Work instructions:
Beginning at the line containing "Definition other_method (google_link" in the material below and ending at the line containing "inr _ => untouched", return each line exactly and add nothing.

Records for the task:
--- START ---

Lemma GetAccessToken_spec code state redirect :
  always (vk_GetAccessToken binding vk code state redirect) (fun log r =>
    untouched log /\
    match r with
    | inr a => vk_vouched code redirect a log /\
        was (ConsumeOAuthState "vk" state redirect binding) (inr tt) log
    | inl _ => True
    end).
Proof.
  unfold vk_GetAccessToken, http_body, always. legacy; (split; [reflexivity|try done]).
  bsimp. match goal with u : () |- _ => destruct u end.
  split; [|in_log]. eexists. split_and!; [in_log|done|lia|done].
Qed.

Lemma untouched_app log tail : untouched log -> untouched tail -> untouched (log ++ tail).
Proof. unfold untouched. intros Hl Ht. by rewrite existsb_app, Hl, Ht. Qed.

(** The evidence a reauthentication accepts, by its method. *)
Definition reauthenticated (id : uuid) (c : Reauthentication) (redirect : string)
    (info : AuthInfoEntity) (log : list entry) : Prop :=
  (re_Method c = "password" /\ re_Password c <> "" /\
     was (ValidatePassword_ (re_Password c) (PasswordHash info)) true log) \/
  (re_Method c = "google" /\ exists u now,
     google_vouched (re_IdToken c) u log /\ GoogleId (OAuth info) = Some (ur_UserId u) /\
     was TimeNow now log /\ reauth_freshAuthentication (ur_AuthenticatedAt u) now = true /\
     was (ConsumeReauthentication id (re_IdToken c)) (inr tt) log) \/
  (re_Method c = "vk" /\ exists a,
     vk_vouched (re_Code c) redirect a log /\ VkId (OAuth info) = Some (ar_UserId a) /\
     was (ConsumeOAuthState "vk" (re_State c) redirect binding) (inr tt) log).

(** C40: a reauthentication succeeds only for an existing, unblocked profile and on evidence of
  the method it names: the profile's password, a fresh ID token of the linked Google identity that
  is consumed, or a code of the linked VK identity. *)
Theorem reauth_Check_proves id c redirect :
always (reauth_Check binding google vk id c redirect) (fun log r =>
  r = inr tt -> exists info,
    was (GetAuthInfoById id) (inr info) log /\ IsBlocked info = false /\
    reauthenticated id c redirect info log).
Proof.
unfold reauth_Check, always. apply wlp_check. cbn [wlp call]. intros [err|info]; [done|].
destruct (IsBlocked info) eqn:Hb; [done|].
repeat match goal with |- wlp (if ?x then _ else _) _ _ => destruct x eqn:?; [|try done] end; try done.
- apply wlp_bind. cbn [wlp call]. intros []; [|done]. intros _. bsimp.
  exists info. split_and!; [by left|done|]. left. split_and!; [done..|in_log].
- bsimp. apply wlp_bind. eapply wlp_always; [apply GetUserInfoByIdToken_spec|].
  intros tail [err|u] [_ Hu]; [by destruct (passed_on err)|]. destruct Hu as [_ Hu].
  destruct (GoogleId (OAuth info) == _) eqn:Hg; [|done]. rewrite beq_true in Hg.
  cbn [wlp call bindP]. intros now.
  destruct (reauth_freshAuthentication _ now) eqn:Hf; [|done]. cbn [wlp call]. intros [|[]]; [done|].
  intros _. exists info. split_and!; [by left|done|]. right; left. split; [done|]. exists u, now.
  split_and!; try done.
  + do 2 apply google_vouched_app. by apply google_vouched_after.
  + apply was_app, was_after. by left.
  + apply was_after. by left.
- apply wlp_bind. eapply wlp_always; [apply GetAccessToken_spec|].
  intros tail [err|a] [_ Ha]; [by destruct (passed_on err)|]. destruct Ha as [Ha Hs].
  destruct (VkId (OAuth info) == _) eqn:Hg; [|done]. intros _. bsimp.
  exists info. split_and!; [by left|done|]. right; right. split; [done|]. exists a.
  split_and!; [by apply (vk_vouched_after _ _ _ [_])|done|by right].
Qed.

(** A password is changed only after the old one was validated, for a profile that is neither
  blocked nor awaiting deletion; otherwise nothing changes at all. *)
Theorem legacy_Change_needs_old_password user old new :
always (password_Change user old new) (fun log r =>
  untouched log \/ exists info,
    was (GetAuthInfoById user) (inr info) log /\ IsBlocked info = false /\
    DeletionTimestamp info = None /\ was (ValidatePassword_ old (PasswordHash info)) true log).
Proof.
unfold password_Change, hash_password, spawn, always. legacy.
all: first [left; reflexivity|right].
all: bsimp; eexists; split_and!; [in_log|done|done|in_log].
Qed.

(** A link to a provider is removed only from a profile that keeps another way to sign in. *)
Definition other_method (google_link : bool) (info : AuthInfoEntity) : Prop :=
  PasswordHash info <> "" \/
  (if google_link then isSome (VkId (OAuth info)) else isSome (GoogleId (OAuth info))) = true.

Lemma hasMultipleSignInMethods_other info b : oauth_hasMultipleSignInMethods info = true ->
  other_method b info.
Proof.
  unfold oauth_hasMultipleSignInMethods, other_method, len. intros Hm. apply Z.ltb_lt in Hm.
  destruct (PasswordHash info); [right|by left].
  destruct b, (isSome (GoogleId _)), (isSome (VkId _)); simpl in *; (done || lia).
Qed.

(** Removing the Google or VK link of a profile never takes its last way to sign in. *)
Theorem legacy_unlink_keeps_method user :
let kept b (log : list entry) (_ : outcome unit) := untouched log \/ exists info,
  was (GetAuthInfoById user) (inr info) log /\ IsBlocked info = false /\
  DeletionTimestamp info = None /\ other_method b info in
always (oauth_DeleteGoogleConnection user) (kept true) /\
always (oauth_DeleteVkConnection user) (kept false).
Proof.
unfold oauth_DeleteGoogleConnection, oauth_DeleteVkConnection, always. split; legacy.
all: first [left; reflexivity|right].
all: bsimp; eexists; split_and!; [in_log|done|done|by apply hasMultipleSignInMethods_other].
Qed.

(** A reset is asked for with the same answer whether or not there is a profile that may have
  one; only an activated, unblocked profile that is not awaiting deletion gets a code by mail. *)
Theorem legacy_RequestReset_uniform email username pattern :
always (password_RequestReset resetPasswordCodeTTL email username pattern) (fun log r =>
  match r with
  | inr _ => untouched log \/ exists info code,
      was (GetAuthInfoByIdentifiers {| ui_UserId := None; ui_Email := email; ui_Username := username |})
        (inr info) log /\ IsActivated info = true /\ IsBlocked info = false /\
      DeletionTimestamp info = None /\
      was (Spawn (MailTask (ResetPasswordMail (Id info) (Email info) (uuid_String code) pattern))) tt log
  | inl err => reported err log
  end).
Proof.
unfold password_RequestReset, spawn, always. legacy.
all: first [left; reflexivity | do 2 eexists; in_log | right].
bsimp. repeat match goal with u : () |- _ => destruct u end.
do 2 eexists. split_and!; [in_log|done|done|done|in_log].
Qed.

(** One dispatch of the mail worker delivers at most 25 mails. *)
Lemma email_deliveries_bound n log :
  wlp (email_deliveries n) log (fun l _ => exists tail, l = log ++ tail /\ (length tail <= n)%nat).
Proof.
  revert log. induction n as [|n IH]; intros log; cbn; [exists []; by rewrite app_nil_r|].
  intros [err|[]]; cbn; try (eexists; split; [reflexivity|simpl; lia]).
  eapply wlp_mono; [apply IH|]. intros l _ (tail & -> & Ht). eexists.
  split; [by rewrite <- app_assoc|]. simpl. lia.
Qed.
Lemma email_Dispatch_bound : always email_Dispatch (fun log _ => (length log <= 26)%nat).
Proof.
  unfold email_Dispatch, always. cbn [wlp bindP call]. intros [err|u]; cbn [wlp]; [simpl; lia|].
  eapply wlp_mono; [apply email_deliveries_bound|]. intros l _ (tail & -> & Ht).
  rewrite length_app. simpl. lia.
Qed.

(** *** Sign-in through a provider *)

(** Signing in with Google gives a session only to an activated, unblocked profile that
  Google's identity is linked to, before or by this very call, or to a profile created for it. *)
Theorem handleGoogle_links_identity g client :
always (session_handleGoogleInfoResponse accessTokenTtl refreshTokenTtl g client) (fun log r =>
  match r with
  | inr tokens => exists info, tk_ProfileId tokens = Id info /\
      ((IsActivated info = true /\ IsBlocked info = false /\
        (GoogleId (OAuth info) = Some (ur_UserId g) \/
         exists b, was (ConnectGoogle (Id info) (ur_UserId g)) (inr b) log)) \/
       (ur_Email g <> "" /\ exists id msg, was (GetAuthInfoById id) (inr info) log /\
        was (CreateUser {| ch_Id := None; ch_Email := ur_Email g; ch_PasswordHash := None |} None
          {| GoogleId := Some (ur_UserId g); VkId := None |}) (inr (id, msg)) log))
  | inl _ => True
  end).
Proof.
unfold session_handleGoogleInfoResponse, always. apply wlp_check.
eapply wlp_mono with (Q := fun _ _ => True).
{ unfold profile_by. legacy; done. }
intros l [err|[info|]] _; [done| |].
- unfold session_signInGoogleWithExistingProfile, session_checkProfileAvailability. apply wlp_check.
  destruct (IsActivated info) eqn:Ha, (IsBlocked info) eqn:Hb; cbn [negb wlp]; try done.
  destruct (_ && _); [done|]. apply wlp_check. destruct (GoogleId (OAuth info) == _) eqn:Hg.
  + rewrite beq_true in Hg. cbn [wlp okP checkP bindP].
    eapply wlp_always; [apply createSession_spec|]. intros tail [err|tokens] Ht; [done|].
    exists info. split; [by destruct Ht|]. left. auto.
  + apply wlp_bind. cbn [wlp call]. intros [err|b]; [by case_match|].
    cbn [wlp okP checkP bindP].
    eapply wlp_always; [apply createSession_spec|]. intros tail [err|tokens] Ht; [done|].
    exists info. split; [by destruct Ht|]. left. split_and!; [done..|]. right. exists b.
    apply was_app, was_after. by left.
- unfold session_signInGoogleWithProfileCreation, spawn. destruct (ur_Email g == "") eqn:He; [done|].
  rewrite beq_false in He. apply wlp_check. cbn [wlp call]. intros [err|[id msg]]; [done|].
  cbn [wlp call bindP checkP fst snd]. intros ? [err|info]; [done|]. cbn [wlp bindP]. intros ?.
  eapply wlp_always; [apply createSession_spec|]. intros tail [err|tokens] Ht; [done|].
  exists info. split; [by destruct Ht|]. right. split; [done|]. exists id, msg.
  split; apply was_app, was_app; [apply was_after; by left|].
  apply was_app, was_app, was_after. by left.
Qed.
(* ===== verification/LegacyTransport.v ===== *)
(** internal/transport/grpc with its dto and query packages, and pkg/ip: the handlers of the
    previous API over the services of LegacyServices. A definition [AuthServer_X] is the method X
    of AuthServer; its arguments are the fields of the request it reads. *)
From S2P Require Import Prelude GoLib Usernames Secrets Server ProviderAdapters LegacyReads Configuration LegacyProgram LegacyServices LegacyFacts.
#[local] Open Scope string_scope.
#[local] Open Scope Z_scope.
#[local] Open Scope list_scope.
#[local] Open Scope legacy_scope.

(** ** Refusals: those of the handlers and validators, and those of the services *)
Inductive Refusal :=
| GrpcInvalidEmail
| PasswordRefused (e : password_error)
| UsernameRefused (e : username_error)
| ServiceRefused (e : Fail).

Definition answerR (A : Type) : Type := (Refusal + A)%type.
Definition refuseR {A} (e : Refusal) : prog (answerR A) := Done (inl e).
(** [value, err := service(); if err != nil { return nil, err }; return response(value), nil] *)
Definition respond {A B} (p : prog (outcome A)) (f : A -> B) : prog (answerR B) :=
  r <~ p;;
  Done (match r with inr a => inr (f a) | inl e => inl (ServiceRefused e) end).

(** ** Responses *)
Record SessionResponse := {
  sr_ProfileId : string;
  sr_SessionId : Z;
  sr_DeleteSharedData : bool;
  sr_AccessToken : string;
  sr_RefreshToken : string;
  sr_ExpirationTimestamp : time;
  sr_ProfileDeletionTimestamp : option time;
}.
Record ApiSession := {
  as_Id : Z;
  as_Client : SessionClient;
  as_Ip : string;
  as_AccessPoint : string;
  as_Mobile : bool;
  as_AccessTime : time;
  as_Location : string;
}.
Record ApiReauthentication := {
  api_Method : string;
  api_Password : string;
  api_IdToken : string;
  api_Code : string;
  api_State : string;
}.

--- END ---

Written response:
Definition other_method (google_link : bool) (info : AuthInfoEntity) : Prop :=
  PasswordHash info <> "" \/
  (if google_link then isSome (VkId (OAuth info)) else isSome (GoogleId (OAuth info))) = true.

Lemma hasMultipleSignInMethods_other info b : oauth_hasMultipleSignInMethods info = true ->
  other_method b info.
Proof.
  unfold oauth_hasMultipleSignInMethods, other_method, len. intros Hm. apply Z.ltb_lt in Hm.
  destruct (PasswordHash info); [right|by left].
  destruct b, (isSome (GoogleId _)), (isSome (VkId _)); simpl in *; (done || lia).
Qed.

(** Removing the Google or VK link of a profile never takes its last way to sign in. *)
Theorem legacy_unlink_keeps_method user :
let kept b (log : list entry) (_ : outcome unit) := untouched log \/ exists info,
  was (GetAuthInfoById user) (inr info) log /\ IsBlocked info = false /\
  DeletionTimestamp info = None /\ other_method b info in
always (oauth_DeleteGoogleConnection user) (kept true) /\
always (oauth_DeleteVkConnection user) (kept false).
Proof.
unfold oauth_DeleteGoogleConnection, oauth_DeleteVkConnection, always. split; legacy.
all: first [left; reflexivity|right].
all: bsimp; eexists; split_and!; [in_log|done|done|by apply hasMultipleSignInMethods_other].
Qed.

(** A reset is asked for with the same answer whether or not there is a profile that may have
  one; only an activated, unblocked profile that is not awaiting deletion gets a code by mail. *)
Theorem legacy_RequestReset_uniform email username pattern :
always (password_RequestReset resetPasswordCodeTTL email username pattern) (fun log r =>
  match r with
  | inr _ => untouched log \/ exists info code,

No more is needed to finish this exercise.